▸ **Problem**:
From the records below, transcribe exactly the lines that begin at the line with "Fixpoint union_loop (sets" and end at the line with "first sets v;", both included.

Records excerpted from a collection
Definition sinterGenericCommand (c : sclient) (setkeys : list (list Z)) (dstkey : option (list Z)) (cardinality_only : bool) (limit : Z) : res sclient :=
  match lookup_sets c setkeys with
  | None => Ret (add_reply c (SReplyError SErrWrongType))
  | Some sets =>
      if existsb (fun key => match key with None => true | Some _ => false end) sets then
        Ret (match dstkey with
             | Some dstkey => add_reply (delete_key c dstkey) (SReplyLongLong 0)
             | None => if cardinality_only then add_reply c (SReplyLongLong 0) else add_reply c (SReplySetLen 0)
             end)
      else
        '(c, sets) ← sort_sets c qsortCompareSetsByCardinality sets;
        match omap id sets with
        | [] => Abort
        | first :: sets =>
            o ← set_at c first;
            dst ← match dstkey with Some _ => dst ← inter_target o; Ret (Some dst) | None => Ret None end;
            let replylen := length (sreplies c) in
            let c := match dstkey with None => if cardinality_only then c else add_reply c SReplyDeferredLen | Some _ => c end in
            s ← for_each dictFingerprint (fun s => set_at (in_client s) first) (inter_body first sets cardinality_only limit) (Inter c dst 0 true);
            if cardinality_only then Ret (add_reply (in_client s) (SReplyLongLong (cardinality s))) else
            match dstkey, dstset s with
            | Some dstkey, Some dst => inter_store s dstkey dst
            | _, _ => Ret (set_reply_len (in_client s) replylen (cardinality s))
            end
        end
  end.

Definition sinterCommand (c : sclient) (keys : list (list Z)) : res sclient := sinterGenericCommand c keys None false 0.
Definition sinterstoreCommand (c : sclient) (dstkey : list Z) (keys : list (list Z)) : res sclient := sinterGenericCommand c keys (Some dstkey) false 0.

(** *** SINTERCARD *)

(** The limit, from the arguments after the keys. *)
Fixpoint parse_limit (args : list (list Z)) (limit : Z) : set_error + Z :=
  match args with
  | [] => inr limit
  | opt :: args =>
      match args with
      | arg :: args' =>
          if is_option opt (lit "limit") then
            match string2ll arg with
            | Some l => if l <? 0 then inl SErrLimit else parse_limit args' l
            | None => inl SErrLimit
            end
          else inl SErrSyntax
      | [] => inl SErrSyntax
      end
  end.

Definition parse_sintercard (numkeys : list Z) (args : list (list Z)) : set_error + list (list Z) * Z :=
  match string2ll numkeys with
  | None => inl SErrNumkeys
  | Some n =>
      if n <? 1 then inl SErrNumkeys else
      if Z.of_nat (length args) <? n then inl SErrTooManyKeys else
      match parse_limit (drop (Z.to_nat n) args) 0 with
      | inl e => inl e
      | inr limit => inr (take (Z.to_nat n) args, limit)
      end
  end.

Definition sinterCardCommand (c : sclient) (numkeys : list Z) (args : list (list Z)) : res sclient :=
  match parse_sintercard numkeys args with
  | inl e => Ret (add_reply c (SReplyError e))
  | inr (keys, limit) => sinterGenericCommand c keys None true limit
  end.

(** *** SUNION and SDIFF *)

Inductive set_op : Type := SET_OP_UNION | SET_OP_DIFF.

(** The keyspace, the result and the number of its elements, an [int]. *)
Record union_state : Type := Union { un_client : sclient; un_dstset : sobj; un_cardinality : Z }.

Definition add_body (s : union_state) (enc : set_encoding) (v : sval) : res (union_state * bool) :=
  '(dst, new) ← set_add (un_dstset s) v;
  Ret (Union (un_client s) dst (s32 (un_cardinality s + (if new : bool then 1 else 0))), true).

Definition remove_body (s : union_state) (enc : set_encoding) (v : sval) : res (union_state * bool) :=
  '(dst, removed) ← set_remove (un_dstset s) v;
  Ret (Union (un_client s) dst (s32 (un_cardinality s - (if removed : bool then 1 else 0))), true).

Definition over (key : list Z) := for_each dictFingerprint (fun s : union_state => set_at (un_client s) key).

Fixpoint union_loop (sets : list (option (list Z))) (s : union_state) : res union_state :=
  match sets with
  | [] => Ret s
  | None :: sets => union_loop sets s
  | Some key :: sets => s ← over key add_body s; union_loop sets s
  end.

(** The first algorithm: the element is searched in the other sets, up to the
    first that has it. *)
Fixpoint in_some (c : sclient) (first : list Z) (sets : list (option (list Z))) (v : sval) : res (sclient * bool) :=
  match sets with
  | [] => Ret (c, false)
  | None :: sets => in_some c first sets v
  | Some key :: sets =>
      if bool_decide (key = first) then Ret (c, true) else
      o ← set_at c key;
      '(o, b) ← set_is_member o v;
      let c := store_set c key o in
      if b : bool then Ret (c, true) else in_some c first sets v
  end.

Definition diff_body (first : list Z) (sets : list (option (list Z))) (s : union_state) (enc : set_encoding) (v : sval) : res (union_state * bool) :=
  '(c, found) ← in_some (un_client s) first sets v;
  let s := Union c (un_dstset s) (un_cardinality s) in
  if negb found then add_body s enc v else Ret (s, true).

(** The second algorithm: the elements of the other sets are removed; the loop
    ends when nothing is left. *)
Fixpoint diff_loop (sets : list (option (list Z))) (s : union_state) : res union_state :=
  match sets with
  | [] => Ret s
  | None :: sets => diff_loop sets s
  | Some key :: sets =>
      s ← over key remove_body s;
      if un_cardinality s =? 0 then Ret s else diff_loop sets s
  end.

(** The work of the two algorithms. *)
Fixpoint diff_work (c : sclient) (first : list Z) (sets : list (option (list Z))) (one two : Z) : res (sclient * Z * Z) :=
  match sets with
  | [] => Ret (c, one, two)
  | None :: sets => diff_work c first sets one two
  | Some key :: sets =>
      '(n, c) ← size_at c (Some first);
      '(m, c) ← size_at c (Some key);
      diff_work c first sets (s64 (one + n)) (s64 (two + m))
  end.

(** The sets to subtract are sorted by decreasing size. *)
Definition diff_algo_one (c : sclient) (first : list Z) (sets : list (option (list Z))) : res union_state :=
  '(c, sets) ← sort_sets c qsortCompareSetsByRevCardinality sets;
  over first (diff_body first sets) (Union c createIntsetObject 0).

Definition diff_algo_two (c : sclient) (first : list Z) (sets : list (option (list Z))) : res union_state :=
  s ← over first add_body (Union c createIntsetObject 0);
  if un_cardinality s =? 0 then Ret s else diff_loop sets s.

Definition sdiff (c : sclient) (first : list Z) (sets : list (option (list Z))) : res union_state :=
  '(c, one, two) ← diff_work c first (Some first :: sets) 0 0;
  if Z.quot one 2 <=? two then diff_algo_one c first sets else diff_algo_two c first sets.

(** The reply with the elements of an object. *)
Definition reply_set (c : sclient) (n : Z) (o : sobj) : res sclient :=
  for_each dictFingerprint (fun _ => Ret o) (fun c _ v => Ret (reply_value c v, true)) (add_reply c (SReplySetLen n)).

Definition sunionDiffGenericCommand (c : sclient) (setkeys : list (list Z)) (dstkey : option (list Z)) (op : set_op) : res sclient :=
  match lookup_sets c setkeys with
  | None => Ret (add_reply c (SReplyError SErrWrongType))
  | Some sets =>
      s ← match op, sets with
          | SET_OP_UNION, _ => union_loop sets (Union c createIntsetObject 0)
          | SET_OP_DIFF, Some first :: others =>
              if bool_decide (Some first ∈ others) then Ret (Union c createIntsetObject 0) else sdiff c first others
          | SET_OP_DIFF, _ => Ret (Union c createIntsetObject 0)
          end;
      match dstkey with
      | None => reply_set (un_client s) (un_cardinality s) (un_dstset s)
      | Some dstkey => store_result (un_client s) dstkey (un_dstset s)
      end
  end.

Definition sunionCommand (c : sclient) (keys : list (list Z)) : res sclient := sunionDiffGenericCommand c keys None SET_OP_UNION.
Definition sunionstoreCommand (c : sclient) (dstkey : list Z) (keys : list (list Z)) : res sclient := sunionDiffGenericCommand c keys (Some dstkey) SET_OP_UNION.
Definition sdiffCommand (c : sclient) (keys : list (list Z)) : res sclient := sunionDiffGenericCommand c keys None SET_OP_DIFF.
Definition sdiffstoreCommand (c : sclient) (dstkey : list Z) (keys : list (list Z)) : res sclient := sunionDiffGenericCommand c keys (Some dstkey) SET_OP_DIFF.
End Commands.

▸ **Your response**:
Fixpoint union_loop (sets : list (option (list Z))) (s : union_state) : res union_state :=
  match sets with
  | [] => Ret s
  | None :: sets => union_loop sets s
  | Some key :: sets => s ← over key add_body s; union_loop sets s
  end.

(** The first algorithm: the element is searched in the other sets, up to the
    first that has it. *)
Fixpoint in_some (c : sclient) (first : list Z) (sets : list (option (list Z))) (v : sval) : res (sclient * bool) :=
  match sets with
  | [] => Ret (c, false)
  | None :: sets => in_some c first sets v
  | Some key :: sets =>
      if bool_decide (key = first) then Ret (c, true) else
      o ← set_at c key;
      '(o, b) ← set_is_member o v;
      let c := store_set c key o in
      if b : bool then Ret (c, true) else in_some c first sets v
  end.

Definition diff_body (first : list Z) (sets : list (option (list Z))) (s : union_state) (enc : set_encoding) (v : sval) : res (union_state * bool) :=
  '(c, found) ← in_some (un_client s) first sets v;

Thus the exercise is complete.